2. Between dataset quality- Diagnostic yields

We can in fact use the same structure of dataset to also analyse diagnostic yields meaning histopathology diagnoses from endoscopic samples). Again, the pathology and endoscopy datasets need to have been merged by patient ID and date.

Adenoma detection rates are a good example of this. This is a measure of how many endoscopies have resulted in the detection of at least one colonic polyp which is classifiable as an adenoma. This is often used as a measure of how robust an endoscopit is when performing colonoscopy. The steps needed to calculate endoscopist-level adenoma detections rates are:

1. Detect rows that mention polyps and in the endoscopy report, filtered by colonoscopy

2. Also detect rows that mention dysplasia in the pathology report.

3. Group by endoscopist.

4. Then get the total number of reports that mention polyps in the endoscopy report whether dyplasia is metioned or not, and group by endoscopist.

5. Calculate proportion by endoscopist then visualise it.

Using a similar dataset to that of surveillance, it is a fairly straightforward task:

3. Within dataset quality- Analysis of endoscopic and pathology quality

This section relates to the anaylsis of quality within datasets. THis is similar to many of the fields required in the global rating scale for endoscopy. The section above on yield can also be seen as a ‘between’ dataset quality measure as in the adenoma detection rate, as oppose to the ‘within’ dataset quality discussed here.

Endoscopic quality relates to many things such as the amount of sedation given, the quality of the documentation amongst others.
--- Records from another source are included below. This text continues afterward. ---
Lemma subscribers_snoc e hs h :
  subscribers e (hs ++ [h]) =
    subscribers e hs ++ if decide (e ∈ events h) then [{| handler := h; stats := length hs |}] else [].
Proof.
  unfold subscribers. rewrite length_app. simpl. rewrite Nat.add_1_r, seq_S, zip_with_app by (by rewrite length_seq).
  rewrite filter_app, map_app. cbn [zip zip_with].
  destruct (decide (e ∈ events h)); [by rewrite filter_cons_True|by rewrite filter_cons_False].
Qed.

Lemma subscribers_stats e hs : Forall (λ x, (stats x < length hs)%nat) (subscribers e hs).
Proof.
  induction hs as [|h hs IH] using rev_ind; [constructor|]. rewrite subscribers_snoc, length_app. simpl.
  apply Forall_app. split; [eapply Forall_impl; [exact IH|]; simpl; lia|].
  case_decide; repeat constructor. simpl. lia.
Qed.

Lemma registry_rest t c dry hs :
  let r := registry t c dry hs in
  store r = replicate (length hs) new_stats ∧ circuit_breaker_threshold r = t ∧
  circuit_breaker_cooldown r = c ∧ dry_run r = dry.
Proof.
  cbv zeta. unfold registry. induction hs as [|h hs IH] using rev_ind; [done|].
  rewrite foldl_app, length_app. simpl.
  destruct (register_rest (foldl register (with_dry_run (with_circuit_breaker new t c) dry) hs) h) as (-> & -> & -> & ->).
  destruct IH as (-> & -> & -> & ->). rewrite replicate_add. done.
Qed.

Lemma registry_handlers t c dry hs e :
  Forall (λ h, NoDup (events h)) hs →
  handlers (registry t c dry hs) e ≡ₚ subscribers e hs ∧
  StronglySorted before (handlers (registry t c dry hs) e).
Proof.
  induction hs as [|h hs IH] using rev_ind; intros Hn; [split; constructor|].
  apply Forall_app in Hn as [Hn [Hh _]%Forall_cons]. destruct (IH Hn) as [Hp Hs].
  assert (E : registry t c dry (hs ++ [h]) = register (registry t c dry hs) h) by (unfold registry; by rewrite foldl_app).
  destruct (registry_rest t c dry hs) as [Est _]. rewrite E, subscribers_snoc, register_handlers by done.
  rewrite Est, length_replicate. case_decide as Hi; [|by rewrite app_nil_r].
  split; [by rewrite sort_perm, Hp|]. apply sort_snoc; [done|]. rewrite Hp. apply subscribers_stats.
Qed.

Lemma subscribers_NoDup e hs : NoDup (map stats (subscribers e hs)).
Proof.
  induction hs as [|h hs IH] using rev_ind; [constructor|]. rewrite subscribers_snoc, map_app.
  case_decide; [|by rewrite app_nil_r]. apply NoDup_app. split_and!; [done| |repeat constructor; set_solver].
  intros i Hi ->%list_elem_of_singleton. apply list_elem_of_fmap in Hi as (x & Hx & Hi).
  pose proof (subscribers_stats e hs) as Hf. rewrite Forall_forall in Hf. specialize (Hf _ Hi). simpl in Hx. lia.
Qed.

Lemma registry_NoDup t c dry hs e :
  Forall (λ h, NoDup (events h)) hs → NoDup (map stats (handlers (registry t c dry hs) e)).
Proof.
  intros Hn. destruct (registry_handlers t c dry hs e Hn) as [Hp _]. rewrite Hp. apply subscribers_NoDup.
Qed.

(** The handlers of an event are exactly those that subscribed to it, ordered by
    priority, higher first, and within a priority by registration. *)
Theorem handlers_by_priority t c dry hs e :
  Forall (λ h, NoDup (events h)) hs →
  handlers (registry t c dry hs) e ≡ₚ subscribers e hs ∧
  StronglySorted before (handlers (registry t c dry hs) e).
Proof. apply registry_handlers. Qed.

(** ** Dispatching *)

(** A registry whose events list no handler twice. *)
Definition no_duplicates (r : HookRegistry) : Prop := ∀ e, NoDup (map stats (handlers r e)).

Lemma dispatch_outcome r w p :
  no_duplicates r →
  let e := payload_event p in
  let x := expected (negb (is_read_only e) && negb (dry_run r)) w (consulted r w e) in
  (dispatch r w p).1.1 = Ok x.1 ∧ (dispatch r w p).2 = x.2.
Proof.
  intros Hn e x. subst x. specialize (Hn e). unfold dispatch. fold e. unfold consulted.
  change (map fst (filter _ _)) with (offered r w 0 (handlers r e)).
  destruct (is_nonempty (handlers r e)) eqn:En.
  2: { destruct (handlers r e); [|done]. by destruct (is_read_only e), (dry_run r). }
  destruct (is_read_only e); simpl.
  - unfold dispatch_parallel. destruct (parallel_checks _ _ _ _ _ _) as [st calls] eqn:E. simpl.
    split; [done|]. eapply parallel_checks_expected; [done| |done]. by intros ? ?.
  - unfold dispatch_sequential. destruct (sequential_loop _ _ _ _ _ _ _ _) as [[a st] called] eqn:E. simpl.
    eapply sequential_loop_expected in E as [-> ->]; [|done|by intros ? ?].
    split; [|done]. f_equal. by destruct (expected _ _ _).1.
Qed.

(** What a dispatch returns and whom it calls, by priority: the handlers whose breaker is closed;
    for a modifying event outside dry-run, up to the first that blocks, whose reason is
    returned, and the last modification when none blocks.  Informational events and dry runs always
    continue, and no dispatch fails because a handler fails. *)
Theorem dispatch_spec t c dry hs w p st :
  Forall (λ h, NoDup (events h)) hs →
  let r := with_store (registry t c dry hs) st in
  let e := payload_event p in
  let x := expected (negb (is_read_only e) && negb dry) w (consulted r w e) in
  (dispatch r w p).1.1 = Ok x.1 ∧ (dispatch r w p).2 = x.2.
Proof.
  intros Hn r e. destruct (registry_rest t c dry hs) as (_ & _ & _ & Hd).
  replace dry with (dry_run r) at 1 by done. rewrite <- Hd. apply (dispatch_outcome r w p).
  intros e'. by apply registry_NoDup.
Qed.

(** ** A handler that never fails *)

Definition healthy (st : list HookStats) (k : nat) : Prop :=
  ∃ s, st !! k = Some s ∧ disabled s = false ∧ consecutive_failures s = 0.

(** The answers of handler [k] to an event are never errors. *)
Definition reliable (hs : list HandlerEntry) (rp : nat → Reply) (k : nat) : Prop :=
  ∀ i e, hs !! i = Some e → stats e = k → is_ok (answer (rp i)).

Section healthy.
Context (t c : Z) (Ht : 1 ≤ t) (k : nat).

Lemma check_healthy st e now b st' :
  check_circuit_breaker t c st e now = (b, st') → healthy st k →
  healthy st' k ∧ (stats e = k → b = false).
Proof.
  intros Hc (s & Hs & Hd & Hf). destruct (decide (stats e = k)) as [E|E].
  - unfold check_circuit_breaker, check_stats in Hc. rewrite E, Hs, Hd, Hf in Hc. cbn in Hc.
    rewrite (proj2 (Z.leb_gt _ _)) in Hc by lia. injection Hc as <- <-. split; [|done]. exists s.
    by rewrite list_lookup_insert_eq by (by eapply lookup_lt_Some).
  - apply check_stats_keep in Hc as [Hk _]. split; [|done]. exists s. by rewrite Hk.
Qed.

Lemma record_healthy st e r :
  (stats e = k → is_ok (answer r)) → healthy st k → healthy (record_answer st e r) k.
Proof.
  intros Ho (s & Hs & Hd & Hf). destruct (decide (stats e = k)) as [E|E].
  - unfold healthy, record_answer. rewrite E, list_lookup_alter_eq, Hs.
    destruct (is_ok (answer r)); [by eexists|by destruct (Ho E)].
  - exists s. by rewrite record_answer_keep.
Qed.

Lemma sequential_healthy dry rp i hs m st :
  (∀ j e, hs !! j = Some e → stats e = k → is_ok (answer (rp (i + j)%nat))) → healthy st k →
  healthy (sequential_loop t c dry rp i hs m st).1.2 k.
Proof.
  revert i m st. induction hs as [|e hs IH]; intros i m st Ho Hh; [done|]. cbn.
  destruct (check_circuit_breaker _ _ _ _ _) as [b st1] eqn:Ec.
  destruct (check_healthy _ _ _ _ _ Ec Hh) as [H1 _].
  assert (H2 : healthy (record_answer st1 e (rp i)) k).
  { apply record_healthy; [|done]. intros E. rewrite <- (Nat.add_0_r i). by apply (Ho 0%nat e). }
  assert (Ho' : ∀ j e, hs !! j = Some e → stats e = k → is_ok (answer (rp (S i + j)%nat))).
  { intros j e' Hj E. replace (S i + j)%nat with (i + S j)%nat by lia. by apply (Ho (S j) e'). }
  destruct b; [by apply IH|].
  destruct (answer (rp i)) as [[|v|reason]|err]; [| |destruct dry; [|done]|];
    match goal with |- context [sequential_loop _ _ ?d _ _ _ ?m ?s] =>
      specialize (IH (S i) m s Ho' H2); destruct (sequential_loop _ _ d _ _ _ _ _) as [[? ?] ?]; done end.
Qed.

Lemma parallel_healthy rp i hs st :
  healthy st k →
  healthy (parallel_checks t c rp i hs st).1 k ∧
  ∀ j e, (j, e) ∈ (parallel_checks t c rp i hs st).2 → (i ≤ j)%nat ∧ hs !! (j - i)%nat = Some e.
Proof.
  revert i st. induction hs as [|e hs IH]; intros i st Hh; cbn; [split; [done|by intros ? ? ?%not_elem_of_nil]|].
  destruct (check_circuit_breaker _ _ _ _ _) as [b st1] eqn:Ec.
  destruct (check_healthy _ _ _ _ _ Ec Hh) as [H1 _]. specialize (IH (S i) st1 H1).
  destruct (parallel_checks _ _ _ _ _ _) as [st2 calls]. simpl in *. destruct IH as [IH1 IH2].
  split; [done|]. intros j e' Hj.
  assert (Hd : (j, e') = (i, e) ∨ (j, e') ∈ calls) by (destruct b; [by right|by apply elem_of_cons in Hj]).
  destruct Hd as [[= -> ->]|Hd]; [by rewrite Nat.sub_diag|].
  apply IH2 in Hd as [Hl Hd]. split; [lia|]. by replace (j - i)%nat with (S (j - S i)) by lia.
Qed.

Lemma completions_healthy (rp : nat → Reply) calls st :
  (∀ j e, (j, e) ∈ calls → stats e = k → is_ok (answer (rp j))) → healthy st k →
  healthy (foldl (λ st '(i, e), record_answer st e (rp i)) st calls) k.
Proof.
  revert st. induction calls as [|[j e] calls IH]; intros st Ho Hh; [done|]. simpl.
  apply IH; [intros; eapply Ho; [by right|done]|]. apply record_healthy; [|done]. apply Ho. by left.
Qed.
End healthy.

(** One dispatch, asynchronous or synchronous. *)
Record Dispatched := { sync : bool; world : World; payload : HookPayload }.
Definition after (r : HookRegistry) (d : Dispatched) : HookRegistry :=
  (if sync d then dispatch_sync r (world d) (payload d) else dispatch r (world d) (payload d)).1.2.

Lemma after_rest r d :
  handlers (after r d) = handlers r ∧ circuit_breaker_threshold (after r d) = circuit_breaker_threshold r ∧
  circuit_breaker_cooldown (after r d) = circuit_breaker_cooldown r ∧ dry_run (after r d) = dry_run r.
Proof.
  unfold after, dispatch, dispatch_sync. destruct (sync d), (is_nonempty _); try done;
    destruct (if is_read_only _ then _ else _) as [[? ?] ?] || destruct (dispatch_sequential _ _ _ _ _ _) as [[? ?] ?]; done.
Qed.

Lemma after_healthy r d k :
  1 ≤ circuit_breaker_threshold r → (∀ l, completed (world d) l ≡ₚ l) →
  reliable (handlers r (payload_event (payload d))) (replies (world d)) k →
  healthy (store r) k → healthy (store (after r d)) k.
Proof.
  intros Ht Hc Hr Hh. unfold after, dispatch, dispatch_sync.
  assert (Hs : ∀ t c dry, 1 ≤ t → healthy (dispatch_sequential t c dry (replies (world d))
      (handlers r (payload_event (payload d))) (store r)).1.2 k).
  { intros. by apply sequential_healthy. }
  destruct (sync d), (is_nonempty _); try done.
  - specialize (Hs (circuit_breaker_threshold r) (circuit_breaker_cooldown r) (dry_run r) Ht).
    by destruct (dispatch_sequential _ _ _ _ _ _) as [[? ?] ?].
  - destruct (is_read_only _).
    + unfold dispatch_parallel.
      destruct (parallel_healthy (circuit_breaker_threshold r) (circuit_breaker_cooldown r) Ht k
        (replies (world d)) 0 (handlers r (payload_event (payload d))) (store r) Hh) as [H1 H2].
      destruct (parallel_checks _ _ _ _ _ _) as [st1 calls]. simpl in *.
      apply completions_healthy; [|done]. intros j e Hj E. rewrite Hc in Hj.
      apply H2 in Hj as [_ Hj]. rewrite Nat.sub_0_r in Hj. by eapply Hr.
    + specialize (Hs (circuit_breaker_threshold r) (circuit_breaker_cooldown r) (dry_run r) Ht).
      by destruct (dispatch_sequential _ _ _ _ _ _) as [[? ?] ?].
Qed.

(** C31. A handler that never fails guards its events for good.  In a registry whose threshold is at
    least one, however often the handler blocked before, and whatever the other handlers did: when it
    blocks a modifying event, the dispatch returns a block, its own or one of a handler before it;
    unless the registry runs dry, where the handler is called all the same and every dispatch
    continues. *)
Theorem guard_always_blocks t c dry hs hist k w p i e reason :
  let r0 := registry t c dry hs in
  let hs' := handlers r0 (payload_event p) in
  Forall (λ h, NoDup (events h)) hs → 1 ≤ t →
  (∀ d, d ∈ hist → (∀ l, completed (world d) l ≡ₚ l) ∧
     reliable (handlers r0 (payload_event (payload d))) (replies (world d)) k) →
  is_read_only (payload_event p) = false →
  hs' !! i = Some e → stats e = k → answer (replies w i) = Ok (Block reason) →
  let x := dispatch (foldl after r0 hist) w p in
  if dry then x.1.1 = Ok Continue ∧ i ∈ x.2 else ∃ reason', x.1.1 = Ok (Block reason').
Proof.
  intros r0 hs' Hn Ht Hh Hro He Hk Hb. set (r := foldl after r0 hist). cbv zeta.
  destruct (registry_rest t c dry hs) as (Est & Et & Ec & Ed). fold r0 in Est, Et, Ec, Ed.
  assert (Hinv : handlers r = handlers r0 ∧ circuit_breaker_threshold r = t ∧ dry_run r = dry ∧
                 healthy (store r) k).
  { subst r. clear Hb. induction hist as [|d hist IH] using rev_ind.
    - simpl. split_and!; try done. subst k. exists new_stats. split; [|done]. rewrite Est. apply lookup_replicate_2.
      destruct (registry_handlers t c dry hs (payload_event p) Hn) as [Hp _].
      pose proof (subscribers_stats (payload_event p) hs) as Hf. rewrite <- Hp in Hf.
      rewrite Forall_forall in Hf. apply Hf. by eapply list_elem_of_lookup_2.
    - rewrite foldl_app. simpl. destruct IH as (E1 & E2 & E3 & E4).
      { intros d' Hd. apply Hh. apply elem_of_app. by left. }
      destruct (Hh d) as [Hc Hr]; [apply elem_of_app; right; by apply list_elem_of_singleton|].
      destruct (after_rest (foldl after r0 hist) d) as (-> & -> & _ & ->). split_and!; try done.
      apply after_healthy; try done; [by rewrite E2|by rewrite E1]. }
  destruct Hinv as (E1 & E2 & E3 & (s & Hs & Hd & Hf)).
  destruct (dispatch_outcome r w p) as [-> ->].
  { intros e'. rewrite E1. by apply registry_NoDup. }
  rewrite Hro, E3. unfold expected.
  assert (Hi : i ∈ consulted r w (payload_event p)).
  { unfold consulted. rewrite E1. apply list_elem_of_fmap. exists (i, e). split; [done|].
    apply list_elem_of_filter. split.
    - unfold skipped. simpl. rewrite Hk, Hs. unfold check_stats. rewrite Hd, Hf. simpl. rewrite E2.
      by rewrite (proj2 (Z.leb_gt _ _)) by lia.
    - apply list_elem_of_lookup. exists i. rewrite lookup_zip_with. fold hs'. rewrite He.
      rewrite lookup_seq_lt by (by eapply lookup_lt_Some). done. }
  destruct dry; simpl; [by split|].
  assert (Hbi : is_Some (blocks w i)) by (unfold blocks; rewrite Hb; by eexists).
  destruct (list_find _ _) as [[j i']|] eqn:El; [by eexists|].
  apply list_find_None in El. rewrite Forall_forall in El. by destruct (El i).
Qed.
Pathology quality relates often to whether certain aspects are mentoned in the report such as depth of invasion of a cancer, or a particular scoring system.

Each of these is discussed in more detail in the documentation but at a generic level,the dataset we have already described is sufficient to allow the extraction of such detail as it comes directly from the fields already present, often without needing to cross reference with other fields.

4. Analysis of patient flow

Gastroenterology departments are often concerned with population level problems such as patient flow: How many patients will need colonoscopy this year? What proportion of patients need several investigations for a specific symptom and can this be made more efficient? etc.

If we understand the fact that patient’s flow through a system, and the way to characterise that flow is by organising data according to the patient’s unique identifier and episode date as a combined index, then there are a huge number of questions that can be answered under this generic question. Such questions rely on the same organisation of data as the first figure, namely data organised by patient and date and sorted by date. Again this is discussed further in the relevant documents:

To summarise, the data structure needed to answer most gastroenterology questions is as follows:

The central datastructure is the same for all the 4 generic practical questions we ask in gastroenterology, it is only the comparisons that differ. This central datastructure therefore allows data preparation to be much more straightforward for the end user.